Although hydrogen bonds are fundamental to the formation of many different materials, these directional interactions invariably depend on the smaller, lighter elements of the periodic table, usually nitrogen and oxygen. Over the last few years Tomislav Friščić, an associate professor in McGill University’s Department of Chemistry, has examined how halogens could build molecular assemblies with larger atoms. He and his colleagues were able to do just that, describing in Nature Communications how they introduced such atoms to one another in solid-state structures that represent unusual, supramolecular amalgamations of elements such as iodine and antimony, as well as a new approach to materials science.
“We have an unexplored type of interaction involving really heavy atoms,” says Friščić, who describes the result as “beautifully unnatural”. “This is a way of creating supramolecular structures that don’t want to get involved in hydrogen bonding.”
The inspiration for this work was the cocrystal, a crystalline solid composed of different compounds in a way that produces neither a solvate nor a salt. Cocrystals have been a laboratory oddity since they were first highlighted as a route to new materials in the mid-19th century, but over the past decade they have been a subject of intense interest for the pharmaceutical industry. Drugs with desirable medical properties often have undesirable physical properties that prevent these agents from being taken into the human body.

Milling with steel ball yields unique compounds for study.
“There are lots of properties you can modify simply by changing the crystal structure of the compound and cocrystallization is a great way to do that,” explains Friščić. “You can take a low-solubility drug candidate and cocrystallize it with something that is more biologically acceptable, like sugar. It essentially changes the material property of the drug, making it easier to make tablets, for instance, without having to do any chemistry on the drug.”
Working with Dominik Cinčić, a long-time colleague from the University of Zagreb, Croatia, Friščić was less interested in any particular application than simply answering the question of whether it would be possible to entice heavier atoms into similarly novel cocrystal arrangements. More specifically, they wondered if members of the halogen family, such as iodine or bromine, would associate with non-halogen elements that typically did not form hydrogen bonds. By subjecting various ingredients to ball milling and grinding, Friščić’s team was in fact able to obtain just such halogen-bonded versions of phosphorus, arsenic, and antimony.

Schematic view of the halogen bond donor 1,3,5-trifluoro-2,4,6-triiodobenzene (tftib) and the acceptors NPh3, PPh3, AsPh3, SbPh3, and BiPh3.

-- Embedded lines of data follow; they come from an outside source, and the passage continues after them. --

(** The body of the [try] after [makeRequest] resolved. *)
Definition format_response (c : Client) (data : JsValue) : Result LLMResponse :=
  let first := js_index_opt (js_get_opt data "choices") 0 in
  let message := js_get_opt first "message" in
  let content := js_get_opt message "content" in
  if negb (truthy content) && absent data then
    inr (TypeError ("Cannot read properties of " +:+ js_to_string data
                    +:+ " (reading 'content')"))
  else
    let messageContent := js_or (js_or content (js_get_opt data "content")) (JStr "") in
    let toolCalls :=
      match js_get_opt message "tool_calls" with
      | JArr (t :: ts) => t :: ts
      | _ => []
      end in
    inl {| resp_id := js_or (js_get_opt data "id")
                            (JStr ("custom-" +:+ pretty (Date_now w (requests c))));
           object := "chat.completion";
           created := Date_now w (requests c) / 1000;
           model := actualModelName c;
           choices :=
             [ {| index := 0;
                  msg := {| role := "assistant";
                            content := messageContent;
                            tool_calls := match toolCalls with
                                          | [] => None
                                          | _ => Some toolCalls
                                          end |};
                  finish_reason := js_or (js_get_opt first "finish_reason") (JStr "stop") |} ];
           usage := {| prompt_tokens := usage_field data "prompt_tokens";
                       completion_tokens := usage_field data "completion_tokens";
                       total_tokens := usage_field data "total_tokens" |} |}.

(** One pass through the [try] block of the loop: the request, then
    the normalisation of what it returned. *)
Definition attempt (c : Client) : Client * Result LLMResponse :=
  let (c1, reply) := makeRequest c in
  match reply with
  | inl data => (c1, format_response c1 data)
  | inr e => (c1, inr e)
  end.

(** [while (retries > 0) { try { ... } catch (error) { ... } }
     throw new Error('Max retries exceeded')] *)
Fixpoint retry_loop (retries : nat) (c : Client) : Client * Result LLMResponse :=
  match retries with
  | O => (c, inr (Error "Max retries exceeded"))
  | S retries' =>
      let (c1, outcome) := attempt c in
      match outcome with
      | inl formattedResponse => (c1, inl formattedResponse)
      | inr error =>
          if includes "Unauthorized" (message error) then
            (* retries--; if (retries === 0) throw error; *)
            match retries' with
            | O => (c1, inr error)
            | S _ =>
                let (c2, tokenResponse) := fetchOAuthConfig c1 in
                match tokenResponse with
                | inl t => retry_loop retries' (set_token (Some (access_token t)) c2)
                | inr tokenError => (c2, inr tokenError)
                end
            end
          else
            (* if (retries <= 0) throw error; retries--; *)
            if (retries <=? 0)%nat then (c1, inr error)
            else retry_loop retries' c1
      end
  end.

(** [if (!this.oauthToken) { try { ... } catch (err) { ...; throw err } }]:
    the token is fetched when the client holds none, and a failure of that
    fetch fails the call. *)
Definition ensure_token (c : Client) : Client * Result unit :=
  if no_token c then
    let (c1, tokenResponse) := fetchOAuthConfig c in
    match tokenResponse with
    | inl t =>
        let c2 := set_token (Some (access_token t)) c1 in
        let c3 := match tr_baseURL t with
                  | Some u => if String.eqb u "" then c2 else set_baseURL (Some u) c2
                  | None => c2
                  end in
        (c3, inl tt)
    | inr err => (c1, inr err)
    end
  else (c, inl tt).

Definition createChatCompletion (c : Client) : Client * Result LLMResponse :=
  let retries := 3%nat in
  let (c0, ready) := ensure_token c in
  match ready with
  | inl _ => retry_loop retries c0
  | inr err => (c0, inr err)
  end.

End WithWorld.

End Gateway.

(* ================================================================== *)
(** * server/lib/workflow-executor.ts                                   *)
(* ================================================================== *)

Module Executor.

(** ** The outside of the executor *)

(** The methods of the automation capability a step may call. *)
Inductive Call : Type :=
| page_goto (url : JsValue)
| stagehand_act (action : JsValue)
| stagehand_extract (instruction : JsValue) (schema : option JsValue)
| stagehand_observe (instruction : JsValue)
| stagehand_agent (instruction : JsValue)
| page_waitForSelector (selector timeout : JsValue)
| setTimeout (duration : JsValue)
| page_screenshot (path fullPage : JsValue)
| page_evaluate (amount direction : JsValue).

(** What the executor does to its collaborators, in program order.  The
    last two constructors are ghost marks: entry into [cleanup], and the
    arrival of a gateway response with its usage counts. *)
Inductive Effect : Type :=
| io_emit (m : WsMessage)
| persistLogsToStorage
| new_Stagehand (headless : bool)
| stagehand_init
| setViewportSize (width height : Z)
| setUserAgent (ua : string)
| call (position : nat) (c : Call)
| stagehand_close
| entered_cleanup
| gateway_usage (u : Gateway.Usage).

(** How the capability answers the one call of a step: the completions
    it asked of [llmClient] meanwhile, then its own outcome. *)
Record Reply : Type := {
  completions : list (Result Gateway.LLMResponse);
  answer : Result JsValue;
}.

(** The collaborators of one run.  [None] in the session operations
    means that the operation succeeded. *)
Record World : Type := {
  Date_now : nat -> Z;                   (* the executor's n-th reading of the clock *)
  screenshot_clock : nat -> Z;           (* the reading a step takes to name its screenshot *)
  construct_fails : option JsError;      (* [new Stagehand(...)] *)
  init_fails : option JsError;           (* [stagehand.init()] *)
  setViewportSize_fails : option JsError;
  setUserAgent_fails : option JsError;
  capability : nat -> Reply;             (* by position of the calling step *)
  close_fails : option JsError;          (* [stagehand.close()] *)
  JSON_parse : string -> Result JsValue;
  toFixed2 : Z -> string;                (* [(ms / 1000).toFixed(2)] *)
  Number_of_string : string -> float;    (* the number a string converts to *)
}.

(** ** The executor's fields *)

Record Stagehand : Type := { sh_headless : bool }.

Record State : Type := mkState {
  stagehand : option Stagehand;
  logs : list LogEntry;
  startTime : Z;
  tokenUsage : TokenUsage;
  readings : nat;            (* clock readings made so far *)
  wire : list Effect;        (* effects on the collaborators so far *)
}.

Definition fresh : State :=
  mkState None [] 0 no_usage 0 [].

(** The value [execute] resolves to.  In the source [logs] and
    [tokenUsage] are the executor's own array and object; the record
    carries what they hold when the promise resolves. *)
Record ExecResult : Type := {
  res_results : JsValue;
  res_logs : list LogEntry;
  res_duration : Z;
  res_tokenUsage : TokenUsage;
}.

(** An element of the [results] array. *)
Record Entry : Type := { step : string; result : JsValue }.

Definition entry_value (e : Entry) : JsValue :=
  JObj [("step", JStr (step e)); ("result", result e)].

(** ** Asynchronous code *)

(** The synchronous assignments of the class. *)
Inductive Op : Type :=
| op_addLog (level : Level) (category message : string)
| op_effect (e : Effect)
| op_usage (u : Gateway.Usage)
| op_stagehand (h : option Stagehand)
| op_startTime
| op_tick.

(** An [async] body: synchronous operations, reads of [this], and the
    points where it suspends. *)
Inductive Proc (A : Type) : Type :=
| Ret (a : A)
| Throw (e : JsError)
| Do (o : Op) (k : Proc A)
| Get (k : State -> Proc A)
| Await (k : Proc A).

Arguments Ret {A} a.
Arguments Throw {A} e.
Arguments Do {A} o k.
Arguments Get {A} k.
Arguments Await {A} k.

(** Continue with [k] once [p] has settled either way. *)
Fixpoint settle {A B} (p : Proc A) (k : Result A -> Proc B) : Proc B :=
  match p with
  | Ret a => k (inl a)
  | Throw e => k (inr e)
  | Do o q => Do o (settle q k)
  | Get q => Get (fun s => settle (q s) k)
  | Await q => Await (settle q k)
  end.

Definition of_result {A} (r : Result A) : Proc A :=
  match r with inl a => Ret a | inr e => Throw e end.

Definition bind {A B} (p : Proc A) (f : A -> Proc B) : Proc B :=
  settle p (fun r => match r with inl a => f a | inr e => Throw e end).

(** [try { p } catch (error) { h error }] *)
Definition try_catch {A} (p : Proc A) (h : JsError -> Proc A) : Proc A :=
  settle p (fun r => match r with inl a => Ret a | inr e => h e end).

(** [await p]: the caller resumes one turn after [p] has settled. *)
Definition await {A} (p : Proc A) : Proc A :=
  settle p (fun r => Await (of_result r)).

Declare Scope proc_scope.
Delimit Scope proc_scope with proc.
Notation "'let!' x := p 'in' q" := (bind p (fun x => q))
  (at level 10, x name, p at level 100, q at level 200, only parsing) : proc_scope.
Notation "p ;; q" := (bind p (fun _ => q))
  (at level 100, q at level 200, right associativity, only parsing) : proc_scope.

Section WithWorld.
Variable w : World.
Variable executionId : string.

(** [ToNumber], on a value whose conversion to a primitive does not
    throw: an object or an array goes through its string. *)
Definition ToNumber (v : JsValue) : float :=
  match v with
  | JUndefined => PrimFloat.nan
  | JNull => 0%float
  | JBool b => if b then 1%float else 0%float
  | JNum n => of_Z n
  | JStr s => Number_of_string w s
  | JArr _ | JObj _ => Number_of_string w (js_to_string v)
  end.

(** [(usage.prompt_tokens / 1000) * 0.03 + (usage.completion_tokens / 1000) * 0.06],
    in the arithmetic of doubles. *)
Definition cost_of (u : Gateway.Usage) : float :=
  PrimFloat.add
    (PrimFloat.mul (PrimFloat.div (ToNumber (Gateway.prompt_tokens u)) 1000%float) 0.03%float)
    (PrimFloat.mul (PrimFloat.div (ToNumber (Gateway.completion_tokens u)) 1000%float)
                   0.06%float).
(** X12: writing then loading. A sub-circuit made by the constructor with a
    name and external nodes that are tokens and no comment, filled by
    [rlc_instance] calls whose nodes are tokens, is written by
    [_write_subcircuit] to a file just created; [load_from_file], called
    with no name and no nodes on a sub-circuit in which nothing was created,
    then returns normally and recovers the name, the external nodes and the
    device lines, character for character and in order. [float] is assumed
    to read a printed value as a value that prints the same. *)
Theorem write_then_load (py_float : string -> result spec_float) (w : World)
    (path nm sfx sfx2 : string) (ext : list string) (calls : list rlc_call)
    (self0 : SubCircuit) :
  files w !! path = Some "" ->
  is_token nm = true ->
  Forall (fun t => is_token t = true) ext ->
  Forall (loadable_call py_float) calls ->
  as_netlist self0 = NetList_init "" ->
  exists written w' loaded,
    _write_subcircuit (flat_subcircuit nm ext sfx calls)
      (PyTextIO (mkTextIO path false)) w = (Ok written, w')
    /\ load_from_file py_float (files w') path [] "" sfx2 self0 = (Ok tt, loaded)
    /\ name loaded = nm
    /\ ext_nodes loaded = ext
    /\ suffix loaded = sfx2
    /\ devices (as_netlist loaded)
       = devices (as_netlist (flat_subcircuit nm ext sfx calls))
    /\ length (devices (as_netlist loaded)) = length calls
    /\ count_device_total (as_netlist loaded) = length calls.
Proof.
  intros Hfile Hnm Hext Hcalls Hfresh.
  set (header := ".SUBCIRCUIT " +:+ nm +:+ " " +:+ join " " ext +:+ _END_OF_LINE).
  set (footer := ".ENDS " +:+ nm +:+ _END_OF_LINE).
  set (s6 := set_ext_nodes ext
               (_update_end_line
                  (_update_start_line
                     (set_name nm
                        (set_suffix sfx2
                           (set_name ""
                              (set_ext_nodes []
                                 (set_subcircuit_filepath path self0)))))))).
  assert (Hs6 : as_netlist s6 = NetList_init "") by exact Hfresh.
  destruct (read_loop_replays py_float calls (NetList_init "") s6)
    as [nlF [lines [Hrun [Hdevs [Hsubs [Hlines [Hlen Hread]]]]]]].
  { apply NetList_init_has_device_counters. }
  { intros ty _. now rewrite Hs6. }
  { exact Hcalls. }
  cbn [devices subcircuits NetList_init app] in Hdevs, Hsubs.
  assert (Hflat : flat_subcircuit nm ext sfx calls
                  = set_netlist nlF (SubCircuit_init nm ext sfx "")).
  { unfold flat_subcircuit, inherited.
    change (as_netlist (SubCircuit_init nm ext sfx "")) with (NetList_init "").
    now rewrite Hrun. }
  assert (Htext : subcircuit_text (flat_subcircuit nm ext sfx calls)
                  = join "" (header :: lines ++ [footer])).
  { rewrite Hflat. destruct nlF as [fpF subsF devsF dF totF].
    cbn in Hdevs, Hsubs. subst subsF devsF.
    rewrite join_empty_cons, join_empty_app, join_empty_cons.
    cbn. now rewrite string_app_nil_r. }
  assert (Hreadlines : readlines (subcircuit_text (flat_subcircuit nm ext sfx calls))
                       = header :: lines ++ [footer]).
  { rewrite Htext. apply readlines_join.
    constructor; [now apply header_is_line |].
    apply Forall_app. split; [exact Hlines |].
    constructor; [now apply footer_is_line | constructor]. }
  destruct (Hread footer [])
    as [loaded [Hloaded [Hkeep [HdevL HtotL]]]].
  { subst footer. now rewrite footer_split. }
  exists (refreshed (flat_subcircuit nm ext sfx calls)),
         (with_content path ("" +:+ subcircuit_text (flat_subcircuit nm ext sfx calls)) w),
         loaded.
  split.
  { rewrite <- (with_content_id path "" w Hfile) at 1.
    apply write_subcircuit_content. }
  split.
  { unfold load_from_file.
    unfold bind at 1 2 3 4. unfold modify at 1 2 3 4.
    rewrite with_content_lookup.
    change ("" +:+ ?x) with x. rewrite Hreadlines.
    cbn [readline is_empty].
    unfold header. rewrite !(header_split nm ext Hnm Hext).
    change (is_empty (".SUBCIRCUIT " +:+ ?x)) with false.
    unfold index, bind, modify, ret, get. cbn [nth_error skipn].
    exact Hloaded. }
  destruct Hkeep as [K1 [K2 [K3 _]]].
  rewrite K1, K2, K3, HdevL, HtotL, Hs6, Hflat.
  cbn [as_netlist set_netlist devices count_device_total NetList_init app
       name ext_nodes suffix].
  repeat split; try reflexivity.
  - now rewrite Hdevs.
  - exact Hlen.
Qed.
Lemma bench_live_1 : live bench 1%nat (Build 1 true true None) two_mols.
Proof. split; reflexivity. Defined.

Lemma four_mols_canonical : canonical true four_mols.
Proof. repeat constructor. Defined.

(** Witness: on the bench, the container of four molecules is added in place
    to the container of pyridine and ethanol, which gains benzene and
    L-alanine and loses its seal. *)
Lemma iadd_spec_witness :
  live bench 1%nat (Build 1 true true None) two_mols
  ∧ live bench 0%nat (Build 0 true true None) four_mols
  ∧ ∃ h' d',
      __iadd__ 1%nat 0%nat bench = (Ok 1%nat, h')
      ∧ length (conts h') = 2%nat
      ∧ entries h' 1%nat = Some d'
      ∧ (∀ k, k ∈ dict_keys d'
              ↔ k ∈ dict_keys two_mols ∨ k ∈ dict_keys four_mols)
      ∧ sealed_at h' 1%nat = Some false
      ∧ entries h' 0%nat = Some four_mols.
Proof.
  split; [exact bench_live_1|]. split; [exact bench_live_0|].
  destruct (iadd_spec bench 1%nat 0%nat _ _ _ _ bench_live_1 bench_live_0)
    as (h' & d' & Hrun & Hlen & _ & He & Hkeys & Hs & _ & Hother & _).
  exists h', d'. split; [exact Hrun|]. split; [exact Hlen|].
  split; [exact He|]. split; [exact Hkeys|]. split; [exact Hs | exact Hother].
Defined.

(** Witness: on the bench, the union of the container of pyridine and
    ethanol with the container of four molecules, by [+] and by [+=]:
    benzene and L-alanine are new to it and come behind its own entries. *)
Lemma union_entries_witness :
  live bench 1%nat (Build 1 true true None) two_mols
  ∧ live bench 0%nat (Build 0 true true None) four_mols
  ∧ NoDup (dict_keys four_mols)
  ∧ ∃ new h1 h2,
      __add__ 1%nat 0%nat bench = (Ok new, h1)
      ∧ entries h1 new
        = Some [("c1ccncc1", pyridine); ("CCO", ethanol);
                ("c1ccccc1", benzene); ("C[C@H](N)C(=O)O", L_alanine)]
      ∧ __iadd__ 1%nat 0%nat bench = (Ok 1%nat, h2)
      ∧ entries h2 1%nat
        = Some [("c1ccncc1", pyridine); ("CCO", ethanol);
                ("c1ccccc1", benzene); ("C[C@H](N)C(=O)O", L_alanine)]
      ∧ __len__ new h1 = (Ok 4, h1).
Proof.
  split; [exact bench_live_1|]. split; [exact bench_live_0|].
  split; [exact four_mols_NoDup|].
  destruct (union_entries bench 1%nat 0%nat _ _ _ _ bench_live_1 bench_live_0
              four_mols_NoDup) as (new & h1 & h2 & Hrun & He & Hrun2 & He2 & Hlen).
  exists new, h1, h2. split; [exact Hrun|]. split; [exact He|].
  split; [exact Hrun2|]. split; [exact He2 | exact Hlen].
Defined.

(** Witness: ethanol added to the container that holds benzene. *)
Lemma add_then_lookup_witness :
  live vial 0%nat (Build 0 true true None) [("c1ccccc1", benzene)]
  ∧ ∃ b h' d',
      add 0%nat ethanol false vial = (Ok b, h')
      ∧ entries h' 0%nat = Some d'
      ∧ __contains__ 0%nat ethanol h' = (Ok true, h').
Proof.
  split; [exact vial_live|].
  destruct (add_then_lookup vial 0%nat _ _ ethanol false vial_live)
    as (b & h' & d' & Hrun & He & Hin & _).
  exists b, h', d'. split; [exact Hrun|]. split; [exact He | exact Hin].
Defined.

(** Witness: ethanol removed from the container of four molecules. *)
Lemma remove_smiles_spec_witness :
  live shelf 0%nat (Build 0 true true None) four_mols
  ∧ NoDup (dict_keys four_mols)
  ∧ ("CCO" ∈ dict_keys four_mols)
  ∧ ∃ h',
      remove_smiles 0%nat "CCO" shelf = (Ok true, h')
      ∧ __getitem__ 0%nat (KStr "CCO") h' = (Raise (KeyError "CCO"), h')
      ∧ __len__ 0%nat h' = (Ok (Z.of_nat (length four_mols) - 1), h').
Proof.
  assert (Hin : "CCO" ∈ dict_keys four_mols).
  { apply (bool_decide_unpack _). by vm_compute. }
  split; [exact shelf_live|]. split; [exact four_mols_NoDup|].
  split; [exact Hin|].
  destruct (proj1 (remove_smiles_spec shelf 0%nat _ _ "CCO"
                     shelf_live four_mols_NoDup) Hin)
    as (h' & Hrun & _ & _ & Hlen & Hget & _).
  exists h'. split; [exact Hrun|]. split; [exact Hget | exact Hlen].
Defined.

(** Witness: ethanol added to and removed from the container that holds
    benzene. *)
Lemma add_then_remove_mol_witness :
  live vial 0%nat (Build 0 true true None) [("c1ccccc1", benzene)]
  ∧ (mol2smi ethanol true ∉ dict_keys [("c1ccccc1", benzene)])
  ∧ ∃ h1 h2,
      add 0%nat ethanol false vial = (Ok true, h1)
      ∧ remove_mol 0%nat ethanol h1 = (Ok true, h2)
      ∧ entries h2 0%nat = Some [("c1ccccc1", benzene)].
Proof.
  assert (Habs : mol2smi ethanol true ∉ dict_keys [("c1ccccc1", benzene)]).
  { apply (bool_decide_unpack _). by vm_compute. }
  split; [exact vial_live|]. split; [exact Habs|].
  destruct (add_then_remove_mol vial 0%nat _ _ ethanol vial_live Habs)
    as (h1 & h2 & H1 & H2 & He & _).
  exists h1, h2. split; [exact H1|]. split; [exact H2 | exact He].
Defined.

(** Witness: two benzene objects and the empty container. *)
Lemma one_record_per_key_witness :
  live flask 0%nat (Build 0 true true None) []
  ∧ mol2smi benzene true = mol2smi benzene' true
  ∧ (mol2smi benzene true ∉ dict_keys ([] : dict toy_mol))
  ∧ ∃ h1 h2,
      add 0%nat benzene false flask = (Ok true, h1)
      ∧ add 0%nat benzene' false h1 = (Ok false, h1)
      ∧ __getitem__ 0%nat (KStr "c1ccccc1") h1 = (Ok benzene, h1)
      ∧ add 0%nat benzene' true h1 = (Ok true, h2)
      ∧ __getitem__ 0%nat (KStr "c1ccccc1") h2 = (Ok benzene', h2).
Proof.
  assert (Habs : mol2smi benzene true ∉ dict_keys ([] : dict toy_mol))
    by apply not_elem_of_nil.
  assert (Hsame : mol2smi benzene true = mol2smi benzene' true) by reflexivity.
  split; [exact flask_live|]. split; [exact Hsame|]. split; [exact Habs|].
  destruct (one_record_per_key flask 0%nat _ _ benzene benzene'
              flask_live Hsame Habs)
    as (h1 & h2 & H1 & H2 & _ & H4 & H5 & H6 & _).
  exists h1, h2. split; [exact H1|]. split; [exact H2|]. split; [exact H4|].
  split; [exact H5 | exact H6].
Defined.

(** Witness: benzene and the container of four molecules. *)
Lemma membership_agrees_with_lookup_witness :
  live shelf 0%nat (Build 0 true true None) four_mols
  ∧ (mol2smi benzene true ∈ dict_keys four_mols)
  ∧ __contains__ 0%nat benzene shelf = (Ok true, shelf)
  ∧ get 0%nat (KStr (mol2smi benzene true)) (PyMol ethanol) shelf
    = (Ok PyNone, shelf).
Proof.
  assert (Hin : mol2smi benzene true ∈ dict_keys four_mols).
  { apply (bool_decide_unpack _). by vm_compute. }
  split; [exact shelf_live|]. split; [exact Hin|].
  destruct (proj1 (membership_agrees_with_lookup shelf 0%nat _ _ benzene
                     (PyMol ethanol) shelf_live) Hin) as (Hc & _ & Hg).
  split; [exact Hc | exact Hg].
Defined.

(** Witness: the intersection of the two containers of the bench. *)
Lemma and_spec_witness :
  live bench 0%nat (Build 0 true true None) four_mols
  ∧ live bench 1%nat (Build 1 true true None) two_mols
  ∧ canonical true four_mols
  ∧ NoDup (dict_keys four_mols)
  ∧ ∃ new h',
      __and__ 0%nat 1%nat bench = (Ok new, h')
      ∧ entries h' new
        = Some (filter (λ kv, kv.1 ∈ dict_keys two_mols) four_mols).
Proof.
  split; [exact bench_live_0|]. split; [exact bench_live_1|].
  split; [exact four_mols_canonical|]. split; [exact four_mols_NoDup|].
  destruct (and_spec bench 0%nat 1%nat _ _ _ _ bench_live_0 bench_live_1
              four_mols_canonical four_mols_NoDup)
    as (new & h' & Hrun & _ & _ & _ & _ & _ & He).
  exists new, h'. split; [exact Hrun | exact (He eq_refl)].
Defined.

(** Witness: the difference of the two containers of the bench. *)
Lemma sub_spec_witness :
  live bench 0%nat (Build 0 true true None) four_mols
  ∧ live bench 1%nat (Build 1 true true None) two_mols
  ∧ canonical true four_mols
  ∧ NoDup (dict_keys four_mols)
  ∧ ∃ new h',
      __sub__ 0%nat 1%nat bench = (Ok new, h')
      ∧ entries h' new
        = Some (filter (λ kv, kv.1 ∉ dict_keys two_mols) four_mols).
Proof.
  split; [exact bench_live_0|]. split; [exact bench_live_1|].
  split; [exact four_mols_canonical|]. split; [exact four_mols_NoDup|].
  destruct (sub_spec bench 0%nat 1%nat _ _ _ _ bench_live_0 bench_live_1
              four_mols_canonical four_mols_NoDup)
    as (new & h' & Hrun & _ & _ & _ & _ & _ & He).
  exists new, h'. split; [exact Hrun | exact (He eq_refl)].
Defined.

(** Witness: intersection and difference on the bench. *)
Lemma and_sub_partition_witness :
  live bench 0%nat (Build 0 true true None) four_mols
  ∧ live bench 1%nat (Build 1 true true None) two_mols
  ∧ canonical true four_mols
  ∧ NoDup (dict_keys four_mols)
  ∧ ∃ x hx y hy dx dy,
      __and__ 0%nat 1%nat bench = (Ok x, hx)
      ∧ __sub__ 0%nat 1%nat bench = (Ok y, hy)
      ∧ entries hx x = Some dx
      ∧ entries hy y = Some dy
      ∧ dx ++ dy ≡ₚ four_mols.
Proof.
  split; [exact bench_live_0|]. split; [exact bench_live_1|].
  split; [exact four_mols_canonical|]. split; [exact four_mols_NoDup|].
  destruct (and_sub_partition bench 0%nat 1%nat _ _ _ _ bench_live_0
              bench_live_1 four_mols_canonical four_mols_NoDup)
    as (x & hx & y & hy & dx & dy & Hx & Hy & Hdx & Hdy & Hperm & _).
  exists x, hx, y, hy, dx, dy.
  split; [exact Hx|]. split; [exact Hy|]. split; [exact Hdx|].
  split; [exact Hdy | exact Hperm].
Defined.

A team led by David Bryce, a professor in the University of Ottawa’s Department of Chemistry and Biomolecular Sciences, has independently carried out a parallel stream of this same research. They studied an instance of phosphine becoming a halogen bond acceptor, which enabled them to create (Ph3P)·(sym-C6F3I3), which they claimed to be the first example of a cocrystal deliberately designed to form a phosphorus-iodine bond. Their work, which was published last year in Chemical Communication, focuses more on the use of nuclear magnetic resonance as a way of analyzing this kind of new molecular combinations.
“This fundamental spectroscopy attracted the interest of some leaders in the burgeoning area of halogen bonding,” says Bryce. “We have been trying to understand the nature of these interactions and what NMR could tell us about them.”
Friščić adds that the properties of these compounds could lend themselves to some remarkable uses. Since they do not rely on hydrogen bonds, for example, these materials could be used to make materials with interesting electronic features of metals while remaining highly resistant to water or humidity. He cautions that the explorations of such properties is just beginning, as evidenced by the fact that not all of the halogen bonding attempts were successful. The immediate way forward, he concludes, is pure science.
“This is really a matter of making molecules recognize each other using something that so far has not been observed in nature,” he says.